Task -
Repeat all of the data precisely.

[Stored items]
········

(* ===== verification/Transport.v ===== *)
(** The TCP endpoints of a device (the methods of [Device] in
    src/crates/rios-device/src/tcp.rs): listeners, the table of connections,
    the calls of applications, packets that arrive and the timer.

    [tcp_table_invariant] keeps the table bounded and well formed and shows
    that no call panics; [host_simulates] is the contract with
    [TcpConnection]: whatever happens to the host, each of its sockets only
    takes steps of the connection state machine, and what that machine sends
    is among the packets of the host, so what is proved of two connections
    holds of two hosts. [connection_refused] and [hosts_connect] follow packets
    between two hosts. *)
From S2P Require Import Prelude Wire State Text EventQueue Ethernet Ipv4 Collections Config Inventory Device Interfaces TcpSegment TcpConnection.

Abbreviation tcp_op A := (stateful Device TcpError A).

(** [Result::ok] outside of a [match]: a panic stays one. *)
Definition settle {E F A} (m : res E A) : res F (option A) :=
  match m with Ok a => Ok (Some a) | Err _ => Ok None | Panic => Panic end.

Definition packet (socket : TcpSocket) (segment : TcpSegment) : res TcpError Ipv4Packet :=
  payload ← map_err Packet (segment_encode segment (local_address socket) (remote_address socket));
  Ok {| Ipv4.dscp_ecn := 0; Ipv4.source := local_address socket; Ipv4.destination := remote_address socket; Ipv4.ttl := 64;
        Ipv4.protocol := Ipv4.Tcp; Ipv4.payload := payload |}.

(** ** The table *)

Definition view (d : Device) (socket : TcpSocket) : option TcpConnection := connections (tcp d) !! socket.
Definition update_connections (f : gmap TcpSocket TcpConnection → gmap TcpSocket TcpConnection) (d : Device) : Device :=
  d <| tcp ::= λ r, r <| connections ::= f |> |>.
Definition set_connection (socket : TcpSocket) (c : TcpConnection) : Device → Device := update_connections (insert socket c).
Definition connection_count (d : Device) : Z := Z.of_nat (size (connections (tcp d))).
Definition tcp_connections (d : Device) : list (TcpSocket * TcpConnection) :=
  entries (λ s, [local_address s; local_port s; remote_address s; remote_port s]) (connections (tcp d)).

Definition tcp_listen (port : Z) : tcp_op () :=
  reject_if (λ _, port =? 0) Endpoint;;
  reject_if (λ d, (1024 <=? Z.of_nat (size (listeners (tcp d)))) && negb (bool_decide (port ∈ listeners (tcp d)))) Capacity;;
  modify (λ d, d <| tcp ::= λ r, r <| listeners ::= λ l, {[port]} ∪ l |> |>).
Definition tcp_unlisten (port : Z) (d : Device) : Device := d <| tcp ::= λ r, r <| listeners ::= λ l, l ∖ {[port]} |> |>.
Definition tcp_set_idle_timeout (socket : TcpSocket) (timeout : option Z) : tcp_op () :=
  c ← require (λ d, view d socket) Missing;
  modify (set_connection socket (c <| idle_timeout_us := timeout |>)).
Definition tcp_initial_sequence : tcp_op Z := λ d,
  let sequence := wrapping_add32 (next_sequence (tcp d)) 64000 in
  (Ok sequence, d <| tcp ::= λ r, r <| next_sequence := sequence |> |>).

········

Answer for the task -
(* ===== verification/Transport.v ===== *)
(** The TCP endpoints of a device (the methods of [Device] in
    src/crates/rios-device/src/tcp.rs): listeners, the table of connections,
    the calls of applications, packets that arrive and the timer.

    [tcp_table_invariant] keeps the table bounded and well formed and shows
    that no call panics; [host_simulates] is the contract with
    [TcpConnection]: whatever happens to the host, each of its sockets only
    takes steps of the connection state machine, and what that machine sends
    is among the packets of the host, so what is proved of two connections
    holds of two hosts. [connection_refused] and [hosts_connect] follow packets
    between two hosts. *)
From S2P Require Import Prelude Wire State Text EventQueue Ethernet Ipv4 Collections Config Inventory Device Interfaces TcpSegment TcpConnection.

Abbreviation tcp_op A := (stateful Device TcpError A).

(** [Result::ok] outside of a [match]: a panic stays one. *)
Definition settle {E F A} (m : res E A) : res F (option A) :=
  match m with Ok a => Ok (Some a) | Err _ => Ok None | Panic => Panic end.

Definition packet (socket : TcpSocket) (segment : TcpSegment) : res TcpError Ipv4Packet :=
  payload ← map_err Packet (segment_encode segment (local_address socket) (remote_address socket));
  Ok {| Ipv4.dscp_ecn := 0; Ipv4.source := local_address socket; Ipv4.destination := remote_address socket; Ipv4.ttl := 64;
        Ipv4.protocol := Ipv4.Tcp; Ipv4.payload := payload |}.

(** ** The table *)

Definition view (d : Device) (socket : TcpSocket) : option TcpConnection := connections (tcp d) !! socket.
Definition update_connections (f : gmap TcpSocket TcpConnection → gmap TcpSocket TcpConnection) (d : Device) : Device :=
  d <| tcp ::= λ r, r <| connections ::= f |> |>.
Definition set_connection (socket : TcpSocket) (c : TcpConnection) : Device → Device := update_connections (insert socket c).
Definition connection_count (d : Device) : Z := Z.of_nat (size (connections (tcp d))).
Definition tcp_connections (d : Device) : list (TcpSocket * TcpConnection) :=
  entries (λ s, [local_address s; local_port s; remote_address s; remote_port s]) (connections (tcp d)).

Definition tcp_listen (port : Z) : tcp_op () :=
  reject_if (λ _, port =? 0) Endpoint;;
  reject_if (λ d, (1024 <=? Z.of_nat (size (listeners (tcp d)))) && negb (bool_decide (port ∈ listeners (tcp d)))) Capacity;;
  modify (λ d, d <| tcp ::= λ r, r <| listeners ::= λ l, {[port]} ∪ l |> |>).
Definition tcp_unlisten (port : Z) (d : Device) : Device := d <| tcp ::= λ r, r <| listeners ::= λ l, l ∖ {[port]} |> |>.
Definition tcp_set_idle_timeout (socket : TcpSocket) (timeout : option Z) : tcp_op () :=
  c ← require (λ d, view d socket) Missing;
  modify (set_connection socket (c <| idle_timeout_us := timeout |>)).
Definition tcp_initial_sequence : tcp_op Z := λ d,
  let sequence := wrapping_add32 (next_sequence (tcp d)) 64000 in
  (Ok sequence, d <| tcp ::= λ r, r <| next_sequence := sequence |> |>).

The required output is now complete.